═══ Data for the task ═══
(** * mcp-server: the GitHub OAuth bridge of [server.js]

    A shallow embedding of the Express application of [src/server.js]:
    the process-wide credential slot [githubAccessToken], the six routes
    and their handlers, and the outbound calls they make through [fetch].

    Handlers are written in a small state-and-exception monad whose state
    holds what a handler can touch: the credential slot, the [res] object
    of the request, the outbound calls issued so far and the console.
    Requests are served one after the other; interleaving of handlers at
    their [await] points is outside this model. *)

From Stdlib Require Import Ascii.
From stdpp Require Import base strings list gmap pretty.

Local Open Scope string_scope.
Set Warnings "-register-all".

(** ** JavaScript values *)

(** The numbers of the JSON documents the server receives are IEEE doubles.
    The handlers never compute with them: they test them for truthiness,
    print them inside a template literal and re-serialise them.  Those
    three operations are what the embedding asks of a number type. *)
Class JsNumber := {
  number : Type;
  (* ToBoolean: false exactly on +0, -0 and NaN *)
  num_truthy : number → bool;
  (* Number.isFinite *)
  num_finite : number → bool;
  (* Number::toString in radix 10 *)
  num_toString : number → string;
}.

(** A completion record: a JS expression either yields a value or throws. *)
Inductive Completion (A : Type) : Type :=
  | Normal (a : A)
  | Throws.
Arguments Normal {A} a.
Arguments Throws {A}.

Section js_values.
Context `{JsNumber}.

(** What [JSON.parse] and the query-string parser can produce, together
    with [undefined] and [null].  An object is the list of its own
    enumerable properties in the order JS enumerates them. *)
Inductive JsVal : Type :=
  | JUndef
  | JNull
  | JBool (b : bool)
  | JNum (n : number)
  | JStr (s : string)
  | JArr (l : list JsVal)
  | JObj (kvs : list (string * JsVal)).

(** ToBoolean, as used by [!x], [if (x)] and [x || y]. *)
Definition truthy (v : JsVal) : bool :=
  match v with
  | JUndef | JNull => false
  | JBool b => b
  | JNum n => num_truthy n
  | JStr s => if s is EmptyString then false else true
  | JArr _ | JObj _ => true
  end.

(** [a || b] *)
Definition js_or (a b : JsVal) : JsVal := if truthy a then a else b.

(** Own property lookup. *)
Fixpoint own (k : string) (kvs : list (string * JsVal)) : option JsVal :=
  match kvs with
  | [] => None
  | (k', v) :: rest => if decide (k = k') then Some v else own k rest
  end.

(** The member access [v.k] for a key [k] that no prototype defines and
    that is neither an index nor [length]: the keys the handlers read
    ([code], [error], [error_description], [access_token]) are of this
    kind.  Reading a member of [undefined] or [null] throws a TypeError;
    on the other primitives and on arrays the member is [undefined]. *)
Definition getField (v : JsVal) (k : string) : Completion JsVal :=
  match v with
  | JUndef | JNull => Throws
  | JObj kvs => Normal (default JUndef (own k kvs))
  | JBool _ | JNum _ | JStr _ | JArr _ => Normal JUndef
  end.

Definition join (sep : string) (l : list string) : string :=
  match l with
  | [] => EmptyString
  | x :: rest => foldl (λ acc y, acc +:+ sep +:+ y) x rest
  end.

(** ToString, as applied by a template literal.  [None] stands for the
    TypeError raised when an object cannot be converted to a primitive:
    a parsed object whose own [toString] member shadows
    [Object.prototype.toString] with a value that is not callable. *)
Fixpoint toString (v : JsVal) : option string :=
  match v with
  | JUndef => Some "undefined"
  | JNull => Some "null"
  | JBool b => Some (if b then "true" else "false")
  | JNum n => Some (num_toString n)
  | JStr s => Some s
  | JArr l =>
      join "," <$>
        (fix elems (l : list JsVal) : option (list string) :=
           match l with
           | [] => Some []
           | x :: rest =>
               match (match x with
                      | JUndef | JNull => Some EmptyString
                      | _ => toString x
                      end) with
               | Some s => cons s <$> elems rest
               | None => None
               end
           end) l
  | JObj kvs =>
      match own "toString" kvs with
      | Some _ => None
      | None => Some "[object Object]"
      end
  end.

(** *** [JSON.stringify] *)

Definition chr (n : N) : string := String (Ascii.ascii_of_N n) EmptyString.
Definition dquote : string := chr 34.
Definition backslash : string := chr 92.
Definition newline : string := chr 10.

Definition hex_digit (n : N) : string :=
  match n with
  | 0 => "0" | 1 => "1" | 2 => "2" | 3 => "3" | 4 => "4" | 5 => "5"
  | 6 => "6" | 7 => "7" | 8 => "8" | 9 => "9" | 10 => "a" | 11 => "b"
  | 12 => "c" | 13 => "d" | 14 => "e" | _ => "f"
  end%N.
(** * Authentication core of the AI smart-assistant backend

    A shallow embedding of [backend/auth/password.py],
    [backend/auth/jwt_handler.py], [backend/dependencies.py] and the login
    route of [backend/routes/auth.py], together with the properties the
    specification states about them; then of the code around them: the
    start-up checks of [backend/config.py], the registration password of
    [backend/schemas.py], the provider failover of
    [backend/services/ai_service.py], the severity classifier of
    [backend/routes/symptoms.py] and the FAQ retrieval of
    [backend/routes/chatbot.py], with properties read off that code.

    Conventions of the embedding:
    - a Python [str] that the code inspects character by character (a
      password) is a list of Unicode code points; HTTP header values, tokens
      and messages, which arrive as Latin-1 text, are [string]s;
    - a Python [dict] with string keys is a [gmap string value];
    - [datetime] and [timedelta] are integers counting microseconds, without
      the range limits of the Python types; a property that needs the
      limits names them ([representable]);
    - a function that may raise returns a [result]; a function that also
      prints or queries the database returns a computation [M] that carries
      the trace of these effects. *)

From Stdlib Require Import ZArith NArith List String Ascii Bool Lia.
From stdpp Require Import base option gmap strings list.
Lemma buildBody_Panic expressions chosenTimerange values :
  forall k msg,
    Select.buildBody expressions chosenTimerange k values = Panic msg ->
    msg = index_out_of_range /\ (length expressions < k + length values)%nat.
Proof.
  induction values as [| value rest IH]; intros k msg; simpl.
  - discriminate.
  - destruct (expressions !! k) as [expression |] eqn:Hexpr.
    + destruct (Select.queryResultOf expression chosenTimerange value); [| discriminate].
      destruct (Select.buildBody expressions chosenTimerange (S k) rest)
        as [[qs | e] | msg'] eqn:Hrest; try discriminate.
      intros H. injection H as <-. destruct (IH (S k) msg' Hrest) as [-> Hlen].
      split; [reflexivity | lia].
    + intros H. injection H as <-. split; [reflexivity |].
      apply lookup_ge_None in Hexpr. lia.
Qed.

Lemma buildBody_Ok expressions chosenTimerange values :
  forall k body,
    Select.buildBody expressions chosenTimerange k values = Ret (Ok body) ->
    length body = length values /\
    (k + length values <= length expressions \/ values = [])%nat /\
    forall i value,
      values !! i = Some value ->
      exists expression q,
        expressions !! (k + i)%nat = Some expression /\
        body !! i = Some q /\
        Select.queryResultOf expression chosenTimerange value = Ok q.
Proof.
  induction values as [| value rest IH]; intros k body; simpl.
  - intros H. injection H as <-. split; [reflexivity |]. split; [right; reflexivity |].
    intros i value Hi. discriminate Hi.
  - destruct (expressions !! k) as [expression |] eqn:Hexpr; [| discriminate].
    destruct (Select.queryResultOf expression chosenTimerange value) as [q | e] eqn:Hq;
      [| discriminate].
    destruct (Select.buildBody expressions chosenTimerange (S k) rest)
      as [[qs | e] | msg'] eqn:Hrest; try discriminate.
    intros H. injection H as <-.
    destruct (IH (S k) qs Hrest) as (Hlen & Hbound & Hall).
    split; [simpl; congruence |]. split.
    + left. apply lookup_lt_Some in Hexpr.
      destruct Hbound as [Hb | ->]; simpl in *; lia.
    + intros [| i] v Hv; simpl in Hv.
      * injection Hv as <-. exists expression, q. rewrite Nat.add_0_r. auto.
      * destruct (Hall i v Hv) as (e' & q' & He' & Hq' & Hres).
        exists e', q'. replace (k + S i)%nat with (S k + i)%nat by lia. auto.
Qed.

Lemma buildBody_Err expressions chosenTimerange values :
  forall k e,
    Select.buildBody expressions chosenTimerange k values = Ret (Err e) ->
    exists i value,
      (k + i < length expressions)%nat /\ values !! i = Some value /\ refused value.
Proof.
  induction values as [| v vs IH]; intros k e; simpl; [discriminate |].
  destruct (expressions !! k) as [expression |] eqn:Hexpr; [| discriminate].
  destruct (Select.queryResultOf expression chosenTimerange v) as [q | e'] eqn:Hq.
  - destruct (Select.buildBody expressions chosenTimerange (S k) vs)
      as [[qs | e''] | msg] eqn:Hrest; try discriminate.
    intros _. destruct (IH (S k) e'' Hrest) as (i & value & Hi & Hv & Href).
    exists (S i), value. split; [lia |]. split; [exact Hv | exact Href].
  - intros _. exists 0%nat, v. split.
    + apply lookup_lt_Some in Hexpr. lia.
    + split; [reflexivity |]. unfold Select.queryResultOf in Hq. unfold refused.
      destruct (asSeriesListValue v); [discriminate Hq |].
      destruct (ToScalarSet v) as [s | e0]; [discriminate Hq |]. eauto.
Qed.

(** X1: whenever Execute returns an error, the Result next to it is the
    empty Result of [Result{}]: no body, nil metadata. *)
Theorem select_error_has_empty_result choice cmd context r e :
  Execute choice cmd context = Ret (r, Some e) ->
  r = emptyResult /\ Body r = NilBody /\ Metadata r = None.
Proof.
  intros H.
  assert (Hr : r = emptyResult).
  { rewrite Execute_after_chosen in H.
    destruct (chosenOf cmd context) as [[[ct cr] | e0] | msg]; try discriminate H.
    - destruct (Slots ct >? Select.slotLimitOf context).
      + unfold fail in H. congruence.
      + unfold Select.selectOutcome in H. destruct choice.
        * unfold fail in H. congruence.
        * destruct (Select.evaluation EvaluateMany context cmd ct) as [[values | e1] notes].
          -- unfold Select.assemble in H.
             destruct (Select.buildBody _ _ _ _) as [[body | e2] | msg]; try discriminate H.
             unfold fail in H. congruence.
          -- unfold fail in H. congruence.
    - unfold fail in H. congruence. }
  subst r. repeat split.
Qed.


(** X3: on success the body has one QueryResult per evaluated value, in
    order; there are at most as many values as expressions; entry [i]
    carries the query text and the name of expression [i], and is a
    "series" entry with the chosen range exactly when value [i] is a
    SeriesListValue, a "scalars" entry with the zero range otherwise. *)
Theorem select_body_shape choice cmd context r :
  Execute choice cmd context = succeed r ->
  exists chosenTimerange chosenResolution values notes body,
    chosenOf cmd context = Ret (Ok (chosenTimerange, chosenResolution)) /\
    Select.evaluation EvaluateMany context cmd chosenTimerange = (Ok values, notes) /\
    Body r = SelectBody body /\
    length body = length values /\
    (length values <= length (Expressions cmd))%nat /\
    forall i value,
      values !! i = Some value ->
      exists expression q,
        Expressions cmd !! i = Some expression /\
        body !! i = Some q /\
        Query q = ExpressionDescription expression StringQueryMode /\
        QueryName q = ExpressionDescription expression StringNameMode /\
        ((exists l, asSeriesListValue value = Some l /\
                    QueryType q = "series" /\ QuerySeries q = Series l /\
                    QueryTimerange q = chosenTimerange /\ QueryScalars q = [])
         \/
         (exists scalars, asSeriesListValue value = None /\
                          ToScalarSet value = Ok scalars /\
                          QueryType q = "scalars" /\ QueryScalars q = scalars /\
                          QueryTimerange q = zeroTimerange /\ QuerySeries q = [])).
Proof.
  intros Hr.
  destruct (Execute_succeeds_chosen _ _ _ _ _ _ _ Hr) as (ct & cr & Hchosen & _ & Hout).
  unfold Select.selectOutcome in Hout.
  destruct choice; [exfalso; exact (fail_not_succeed _ _ Hout) |].
  destruct (Select.evaluation EvaluateMany context cmd ct) as [[values | e] notes] eqn:Heval;
    [| exfalso; exact (fail_not_succeed _ _ Hout)].
  unfold Select.assemble in Hout.
  destruct (Select.buildBody (Expressions cmd) ct 0 values) as [[body | e] | msg] eqn:Hbody.
  - unfold succeed in Hout. injection Hout as <-.
    destruct (buildBody_Ok _ _ _ _ _ Hbody) as (Hlen & Hbound & Hall).
    exists ct, cr, values, notes, body.
    split; [exact Hchosen |]. split; [exact Heval |]. split; [reflexivity |].
    split; [exact Hlen |]. split.
    { destruct Hbound as [Hb | ->]; simpl in *; lia. }
    intros i value Hvalue.
    destruct (Hall i value Hvalue) as (expression & q & Hexpr & Hq & Hres).
    exists expression, q. split; [exact Hexpr |]. split; [exact Hq |].
    unfold Select.queryResultOf in Hres.
    destruct (asSeriesListValue value) as [l |] eqn:Hseries.
    + injection Hres as <-. simpl. split; [reflexivity |]. split; [reflexivity |].
      left. exists l. repeat split.
    + destruct (ToScalarSet value) as [scalars | e] eqn:Hscalars; [| discriminate Hres].
      injection Hres as <-. simpl. split; [reflexivity |]. split; [reflexivity |].
      right. exists scalars. repeat split.
  - exfalso. exact (fail_not_succeed _ _ Hout).
  - discriminate Hout.
Qed.
(** X9.  In driver 2, when the vectors cannot be created, the
    constructor throws before its body has printed anything, and the
    handler in [main] reports it: the only output is one [Error:] line on
    [std::cerr], the exit code is 1 and no worker is created.  The line
    carries the message of [std::length_error] when the size is above
    [max_size()], and that of [std::bad_alloc] otherwise. *)
Theorem allocation_failure GEM5 stod (w : world) (argv : list string) N T a :
  length argv = 4%nat ->
  MultiThreadedDaxpy.parse_arguments stod argv = Ok (N, T, a) ->
  1 <= T <= hardware_concurrency w -> N <> 0 -> can_allocate w N = false ->
  MultiThreadedDaxpy.main GEM5 stod w argv =
    Process (Exit 1)
      [Line Cerr "Error: "
         (Text (if VECTOR_MAX <? N
                then "cannot create std::vector larger than max_size()"
                else "std::bad_alloc"))] 0.
Proof.
  intros Hlen Hp HT HN Ha.
  rewrite (main_converted GEM5 stod w argv N T a Hlen Hp).
  destruct (converted_range _ _ _ _ _ Hp) as [_ Hi].
  destruct (MultiThreadedDaxpy.bad_thread_count w T) eqn:Eb.
  { apply (bad_thread_count_spec w T Hi) in Eb. lia. }
  rewrite (proj2 (Z.eqb_neq N 0) HN), Ha. simpl.
  unfold creation_error. by destruct (VECTOR_MAX <? N).
Qed.

(** A size of [-1], which is [2^64 - 1] elements, and a size just above
    what the sample system has room for. *)
Lemma allocation_failure_witness :
  MultiThreadedDaxpy.main true sample_stod sample_world
    ["multi_threaded_daxpy"; "-1"; "2"; "2.5"]%string =
  Process (Exit 1)
    [Line Cerr "Error: "
       (Text "cannot create std::vector larger than max_size()")] 0 /\
  MultiThreadedDaxpy.main true sample_stod sample_world
    ["multi_threaded_daxpy"; "4294967297"; "2"; "2"]%string =
  Process (Exit 1) [Line Cerr "Error: " (Text "std::bad_alloc")] 0.
Proof.
  assert (HT : 1 <= 2 <= hardware_concurrency sample_world) by (simpl; lia).
  split.
  - assert (HN : 18446744073709551615 <> 0) by lia.
    exact (allocation_failure true sample_stod sample_world
             ["multi_threaded_daxpy"; "-1"; "2"; "2.5"]%string
             18446744073709551615 2 2.5%float eq_refl eq_refl HT HN eq_refl).
  - assert (HN : 4294967297 <> 0) by lia.
    exact (allocation_failure true sample_stod sample_world
             ["multi_threaded_daxpy"; "4294967297"; "2"; "2"]%string
             4294967297 2 2%float eq_refl eq_refl HT HN eq_refl).
Defined.

(** X10.  Driver 1 has no handler at all.  When the vectors cannot be
    created the process ends in [std::terminate] after the banner, on the
    [std::length_error] of [x.resize] for a size above [max_size()] and on
    [std::bad_alloc] otherwise, and when one of the [T > 1] threads cannot
    be created it ends in [std::terminate] as well.  Otherwise it exits
    with code 0, having created [T] threads when [T > 1] and none when [T]
    is 0 or 1: a thread count of 0 runs the loop on the calling thread, and
    [vector_size / num_threads] is never evaluated. *)
Theorem driver1_resource_failures stod (w : world) (argv : list string) N T a :
  DaxpyBenchmark.parse_arguments stod argv = Ok (N, T, a) ->
  let p := DaxpyBenchmark.main stod w argv in
  (can_allocate w N = false -> VECTOR_MAX < N ->
   p = Process (Terminate (length_error "vector::_M_default_append"))
         (DaxpyBenchmark.banner N T a) 0) /\
  (can_allocate w N = false -> N <= VECTOR_MAX ->
   p = Process (Terminate bad_alloc) (DaxpyBenchmark.banner N T a) 0) /\
  (can_allocate w N = true -> 1 < T -> max_threads w < T ->
   p = Process (Terminate system_error) (DaxpyBenchmark.banner N T a)
         (Z.to_nat (max_threads w))) /\
  (can_allocate w N = true -> 1 < T <= max_threads w ->
   status p = Exit 0 /\ workers p = Z.to_nat T) /\
  (can_allocate w N = true -> T <= 1 ->
   status p = Exit 0 /\ workers p = 0%nat /\
   In (DaxpyBenchmark.elapsed_line "Single-threaded execution time: " w) (output p)).
Proof.
  intros Hp p. unfold p. rewrite (main_parsed stod w argv N T a Hp).
  unfold creation_error.
  split; [|split; [|split; [|split]]].
  - intros -> Hm. simpl. by rewrite (proj2 (Z.ltb_lt _ _) Hm).
  - intros -> Hm. simpl. by rewrite (proj2 (Z.ltb_ge _ _) Hm).
  - intros -> H1 Hm. simpl.
    rewrite (proj2 (Z.ltb_lt 1 T)), (proj2 (Z.ltb_lt (max_threads w) T)) by lia.
    simpl. by rewrite Z.min_l by lia.
  - intros -> [H1 Hm]. simpl.
    rewrite (proj2 (Z.ltb_ge (max_threads w) T)), andb_false_r by lia.
    rewrite (proj2 (Z.ltb_lt 1 T)) by lia. simpl. by rewrite Z.min_r by lia.
  - intros -> H1. simpl. rewrite (proj2 (Z.ltb_ge 1 T)) by lia. simpl.
    split; [done|]. split; [done|].
    unfold expected_output. rewrite (proj2 (Z.ltb_ge 1 T)) by lia.
    simpl. tauto.
Qed.

(** A thread count of 0, a vector the sample system has no room for, and
    a size of [-1]. *)
Lemma driver1_resource_failures_witness :
  (status (DaxpyBenchmark.main sample_stod sample_world
             ["daxpy_benchmark"; "12"; "0"]%string) = Exit 0 /\
   workers (DaxpyBenchmark.main sample_stod sample_world
              ["daxpy_benchmark"; "12"; "0"]%string) = 0%nat) /\
  DaxpyBenchmark.main sample_stod sample_world
    ["daxpy_benchmark"; "4294967297"]%string =
  Process (Terminate bad_alloc)
    (DaxpyBenchmark.banner 4294967297 1 2.5%float) 0 /\
  DaxpyBenchmark.main sample_stod sample_world
    ["daxpy_benchmark"; "-1"]%string =
  Process (Terminate (length_error "vector::_M_default_append"))
    (DaxpyBenchmark.banner 18446744073709551615 1 2.5%float) 0.
Proof.
  split; [|split].
  - assert (H0 : (0 : Z) <= 1) by lia.
    destruct (driver1_resource_failures sample_stod sample_world
                ["daxpy_benchmark"; "12"; "0"]%string 12 0 2.5%float eq_refl)
      as (_ & _ & _ & _ & H).
    destruct (H eq_refl H0) as (Hs & Hw & _). split; [exact Hs | exact Hw].
  - assert (Hm : 4294967297 <= VECTOR_MAX) by (apply Z.leb_le; reflexivity).
    destruct (driver1_resource_failures sample_stod sample_world
                ["daxpy_benchmark"; "4294967297"]%string 4294967297 1 2.5%float
                eq_refl) as (_ & H & _).
    exact (H eq_refl Hm).
  - assert (Hm : VECTOR_MAX < 18446744073709551615) by reflexivity.
    destruct (driver1_resource_failures sample_stod sample_world
                ["daxpy_benchmark"; "-1"]%string 18446744073709551615 1 2.5%float
                eq_refl) as (H & _).
    exact (H eq_refl Hm).
Defined.
(** X18.  [to_int] reads back every integer of at most 4300 digits as [str]
    prints it, also with blanks, a line end for one, around the digits. *)
Theorem to_int_reads_str (n : Z) (wa wb : string) :
  all_chars is_blank wa = true -> all_chars is_blank wb = true ->
  Z.abs n < 10 ^ int_max_str_digits ->
  to_int (wa ++ str_of_int n ++ wb) = Ok n.
Proof.
  intros Hwa Hwb Hn. unfold to_int, py_int.
  destruct (str_of_int_digits n) as (d & Hd & E & Hsize).
  assert (Hrun : digit_run (snd (split_sign (lstrip_by is_blank
                   (wa ++ str_of_int n ++ wb)))) = NilEmpty.string_of_uint d).
  { rewrite E. now apply digit_run_str_of_int. }
  rewrite Hrun, (int_literal_uint d Hd), count_digits_uint.
  assert (Hle : Z.of_N (Unsigned.usize d) <= int_max_str_digits).
  { apply Hsize; [reflexivity | exact Hn]. }
  apply Z.ltb_ge in Hle. rewrite Hle.
  unfold strip_blank.
  rewrite (strip_by_wrapped is_blank wa (str_of_int n) wb Hwa Hwb)
    by (apply token_trimmed; [exact is_blank_is_space | apply str_of_int_is_token]).
  now rewrite int_literal_str_of_int.
Qed.

Lemma to_int_reads_str_witness :
  to_int (" " ++ str_of_int (-230) ++ String (ascii_of_N 10) "") = Ok (-230).
Proof.
  apply (to_int_reads_str (-230) " " (String (ascii_of_N 10) ""));
    [reflexivity | reflexivity |].
  apply Z.lt_le_trans with (10 ^ 3); [reflexivity|].
  apply Z.pow_le_mono_r; [lia | discriminate].
Defined.

End IntProps.

(** ** More on the drain *)

Module DrainMore.

Import PyStr ErrorCodes Conversion Drain DrainProps.

Local Open Scope list_scope.

Section WithInstrument.

Variable St : Type.
Variable system_error : St -> result string * St.

Lemma drain_loop_break (n : nat) :
  forall (acc : list entry) (s : St) (entries : list entry) (s' : St),
    drain_loop St system_error n acc s = (Ok (Break entries), s') ->
    exists pre msg,
      entries = acc ++ pre ++ [(NO_ERROR, msg)] /\
      Forall (fun e => fst e <> NO_ERROR) pre /\
      (List.length pre < n)%nat.
Proof.
  induction n as [|n IH]; intros acc s entries s'; cbn [drain_loop]; [discriminate|].
  destruct (system_error s) as [r s1].
  destruct (let* raw := r in read_entry raw) as [[err m]|e]; [|discriminate].
  destruct (error_eqb err NO_ERROR) eqn:E.
  - intros [= <- <-]. apply error_eqb_eq in E as ->.
    exists [], m. repeat split; [constructor | cbn; lia].
  - intros H. apply IH in H as (pre & msg & -> & Hpre & Hlen).
    exists ((err, m) :: pre), msg. repeat split.
    + now rewrite <- app_assoc.
    + constructor; [|exact Hpre]. cbn. intros ->. discriminate.
    + cbn. lia.
Qed.
Lemma file_review_approve warehouse strict f r :
  file_review warehouse strict f = Some r ->
  (issues (fr_review r) = [] <-> overall (fr_review r) = approve) /\
  (issues (fr_review r) = [] <-> score (fr_review r) = 100).
Proof.
  unfold file_review. destruct (parseModel f.2 f.1) as [model|]; [|discriminate].
  intros [= <-]. cbn [fr_review].
  set (w := cap_or warehouse (Some "snowflake")).
  pose proof (reviewCode_overall model f.2 w strict) as Ho. cbv zeta in Ho.
  pose proof (reviewCode_no_issues model f.2 w strict) as Hn.
  pose proof (reviewCode_score model f.2 w strict) as Hs.
  pose proof (total_penalty_nonneg (detectAntiPatternsFromContent f.2 model w)) as Hp.
  pose proof (total_penalty_zero (detectAntiPatternsFromContent f.2 model w)) as Hz.
  split; split.
  - intros E. rewrite Ho, E. apply Hn in E as (-> & _). reflexivity.
  - intros E. rewrite Ho in E.
    destruct (has_severity critical _); [discriminate|].
    destruct (has_severity high _); [destruct strict; discriminate|].
    destruct (issues _) as [|x l]; [reflexivity|].
    assert ((0 <? len (x :: l)) = true) as E0.
    { apply Z.ltb_lt. unfold len. cbn [List.length]. lia. }
    rewrite E0 in E. discriminate E.
  - intros E. apply Hn in E as (E1 & E2 & E3). rewrite Hs, E1, E2, E3. reflexivity.
  - intros E. apply Hn. rewrite Hs in E. unfold clamp in E.
    pose proof (points_nonneg (strict && lacks_description f.2)).
    pose proof (points_nonneg (strict && breaks_naming model)).
    assert (total_penalty (detectAntiPatternsFromContent f.2 model w) = 0
            /\ points (strict && lacks_description f.2) = 0
            /\ points (strict && breaks_naming model) = 0) as (E1 & E2 & E3) by lia.
    apply Hz in E1. split; [exact E1|].
    split; [destruct (strict && lacks_description f.2) | destruct (strict && breaks_naming model)];
      (reflexivity || discriminate).
Qed.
═══
Problem: Reply with nothing but a number: how many lines of the entries above contain the string "MultiThreadedDaxpy"?

Answer section: 5